Parse url which contains unicode query, using urlparse.parse_qs
Task: get dictionary of URL GET query. For example, we have following url:
http://example.com/?key=value&a=b
it is needed to get a dict:
{'key': ['value'], 'a': ['b']}
Values are lists, because one key may have several values:
In: http://example.com/?key=value&a=b&a=c
Out: {'key': ['value'], 'a': ['b', 'c']}
In python there is a function urlparse.parse_qs for that purpose:
>>> import urlparse
>>> query = "key=value&a=b"
>>> urlparse.parse_qs(query)
{'a': ['b'], 'key': ['value']}
So, on input parse_qs
receives query, without “http://exapmle.com/?”. To get only query we can use urlparse.urlparse
:
>>> import urlparse
>>> url = "http://example.com/?key=value&a=b"
>>> query = urlparse.urlparse(url).query
>>> query
'key=value&a=b'
>>> params = urlparse.parse_qs(query)
>>> params
{'a': ['b'], 'key': ['value']}
Lets restore original url, using urllib.urlencode:
>>> import urllib
>>> urllib.urlencode(params, doseq=True)
'a=b&key=value'
The order of parameters doesn’t matter, so it’s ok.
URL with unicode parameter
According to RFC3986, URL can contain only limited set of characters consisting of digits, letters, and a few graphic symbols from US-ASCII set.
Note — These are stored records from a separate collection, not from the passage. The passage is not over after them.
(** * sambacc: the command-line orchestrator [sambacc/main.py]

    A shallow embedding of [sambacc/main.py] and of the collaborators it
    drives, followed by the properties of the orchestration: what is checked
    before which store is touched, in which order the reconcilers run, how
    command-line values and environment variables are combined, and what the
    final process handoff looks like.

    Layout:
    - Python values, exceptions and the argparse namespace;
    - [from_env], [split_paths] and the parser declared in [main];
    - the outside world (stores, files, tools) and the monad of calls;
    - the collaborating modules, modelled from the specification;
    - the functions of [main.py];
    - lemmas and theorems. *)

From stdpp Require Import gmap strings list fin_maps pretty.
From Stdlib Require Import ZArith Ascii String.

Open Scope string_scope.
Open Scope Z_scope.
Open Scope list_scope.

(** ** Python values *)

(** The functions that [set_defaults(cfunc=...)] can store in a namespace. *)
Inductive cfunc_id :=
| f_print_config
| f_import_config
| f_import_users
| f_init_container
| f_run_container
| f_join.

(** The values a namespace attribute, an environment lookup or a local
    variable of [main.py] can hold. *)
Inductive pyval :=
| PNone
| PBool (b : bool)
| PInt (z : Z)
| PStr (s : string)
| PList (l : list string)
| PFunc (f : cfunc_id).

#[global] Instance cfunc_id_eq_dec : EqDecision cfunc_id.
Proof. solve_decision. Defined.

#[global] Instance pyval_eq_dec : EqDecision pyval.
Proof. solve_decision. Defined.

(** Python truthiness ([if value:], [not value], [a or b]). *)
Definition truthy (v : pyval) : bool :=
  match v with
  | PNone => false
  | PBool b => b
  | PInt z => negb (z =? 0)
  | PStr s => negb (String.eqb s "")
  | PList l => match l with [] => false | _ => true end
  | PFunc _ => true
  end.

(** [a or b] *)
Definition py_or (a b : pyval) : pyval := if truthy a then a else b.

(** [a == "literal"] for a string literal on the right. *)
Definition py_eq_str (a : pyval) (lit : string) : bool :=
  match a with
  | PStr s => String.eqb s lit
  | _ => false
  end.

(** Two built-ins are left open, since nothing here depends on what they
    compute: [repr] of the values whose [str] is not their content (lists
    and functions), and the integer that [int] reads from a string
    ([None] when [int] raises [ValueError]). *)
Class Builtins := {
  py_repr : pyval -> string;
  py_int_of_string : string -> option Z;
}.

(** ** Exceptions *)

(** The two messages [main.py] raises [Fail] with. *)
Inductive fail_msg :=
| missing_container_identity
| invalid_target_process (target : pyval).

(** Calls that leave the interpreter: to a collaborating module's store or
    tool, to the operating system. They are what a run is observed by. *)
Inductive call :=
| c_ensure_samba_dirs
| c_read_config_files (cfgs : list string)
| c_template_config (identity : string)
| c_net_import_config (identity : string)
| c_passwd_read (path : string)
| c_group_read (path : string)
| c_passwd_write (path : string)
| c_group_write (path : string)
| c_passdb_add_user (username : string)
| c_nss_read (path : string)
| c_nss_write (path : string)
| c_join (username password : pyval)
| c_sleep (seconds : Z)
| c_execvp (file : string) (argv : list string).

#[global] Instance call_eq_dec : EqDecision call.
Proof. solve_decision. Defined.

Inductive exn :=
| Fail (m : fail_msg)                 (* class Fail(ValueError) *)
| SystemExit (code : Z)               (* argparse's parser.error *)
| AttributeError (attr : string)
| TypeError
| ValueError
| ConfigNotFound (identity : pyval)   (* the config set has no such key *)
| FileAccessError (path : string)     (* a required file is missing *)
| ExternalFailure (c : call).         (* a tool or system call failed *)

(** Results of pure code that may raise. *)
Inductive res (A : Type) :=
| Ok (a : A)
| Err (e : exn).
Arguments Ok {A} a.
Arguments Err {A} e.

#[global] Instance res_ret : MRet res := @Ok.
#[global] Instance res_bind : MBind res := fun A B f r =>
  match r with
  | Ok a => f a
  | Err e => Err e
  end.

(** ** The argparse namespace *)

Abbreviation Namespace := (gmap string pyval).
Abbreviation Environ := (gmap string string).

(** [getattr(ns, var, dflt)] *)
Definition getattr (ns : Namespace) (var : string) (dflt : pyval) : pyval :=
  default dflt (ns !! var).

(** [setattr(ns, var, value)] *)
Definition setattr (ns : Namespace) (var : string) (value : pyval) : Namespace :=
  <[var := value]> ns.

(** [ns.var]: raises when the attribute does not exist. *)
Definition attr (ns : Namespace) (var : string) : res pyval :=
  match ns !! var with
  | Some v => Ok v
  | None => Err (AttributeError var)
  end.

(** ** [str] and [split_paths] *)

Section Conversions.
Context {builtins : Builtins}.

(** [str(value)] *)
Definition py_str (v : pyval) : res pyval :=
  Ok (PStr match v with
           | PNone => "None"
           | PBool true => "True"
           | PBool false => "False"
           | PInt z => pretty z
           | PStr s => s
           | PList _ | PFunc _ => py_repr v
           end).

(** [int(value)] *)
Definition py_int (v : pyval) : res Z :=
  match v with
  | PInt z => Ok z
  | PBool b => Ok (if b then 1 else 0)
  | PStr s => match py_int_of_string s with
              | Some z => Ok z
              | None => Err ValueError
              end
  | PNone | PList _ | PFunc _ => Err TypeError
  end.
End Conversions.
And some of characters are reserved (":", "/", "?", "#", "[", "]", "@", "!", "$", "&", "'", "(", ")", "*", "+", ",", ";", "=")
. If it is needed to send nonprintable or reserved characters in URL (for example as query param value), they must be Percent-Encoded: %HH, where HH is hexadecimal digits.
Suppose we need to send u”значение”. In python string u"значение"
contains unicode code points and we need to get bytes, to be able to percent-encode them. So first lets encode the unicode string using, for example, utf8 encoding:
>>> value = u'значение'
>>> value_utf8 = value.encode('utf8')
>>> value_utf8
'\xd0\xb7\xd0\xbd\xd0\xb0\xd1\x87\xd0\xb5\xd0\xbd\xd0\xb8\xd0\xb5'
Now encode those bytes, using Percent-Encoding (%HH) to be able to include in url:
>>> value_url = urllib.quote(value_utf8)
>>> value_url
'%D0%B7%D0%BD%D0%B0%D1%87%D0%B5%D0%BD%D0%B8%D0%B5'
Full URL:
>>> url = "http://example.com/?key=%s&a=b" % value_url
>>> url
'http://example.com/?key=%D0%B7%D0%BD%D0%B0%D1%87%D0%B5%D0%BD%D0%B8%D0%B5&a=b'
Again, lets get the query dict:
>>> query = urlparse.urlparse(url).query
>>> query
'key=%D0%B7%D0%BD%D0%B0%D1%87%D0%B5%D0%BD%D0%B8%D0%B5&a=b'
>>> params = urlparse.parse_qs(query)
>>> params
{'a': ['b'], 'key': ['\xd0\xb7\xd0\xbd\xd0\xb0\xd1\x87\xd0\xb5\xd0\xbd\xd0\xb8\xd0\xb5']}
As we can see, parse_qs decoded value from Percent-Encoding and returned bytes. Now we can get unicode, as we remember, that encoding was utf8:
>>> params['key'][0].decode('utf8')
u'\u0437\u043d\u0430\u0447\u0435\u043d\u0438\u0435'
>>> print params['key'][0].decode('utf8')
значение
Ok. Restore original query from the dict:
>>> urllib.urlencode(params, doseq=True)
'a=b&key=%D0%B7%D0%BD%D0%B0%D1%87%D0%B5%D0%BD%D0%B8%D0%B5'
We’ve got same parameters as it was in original url.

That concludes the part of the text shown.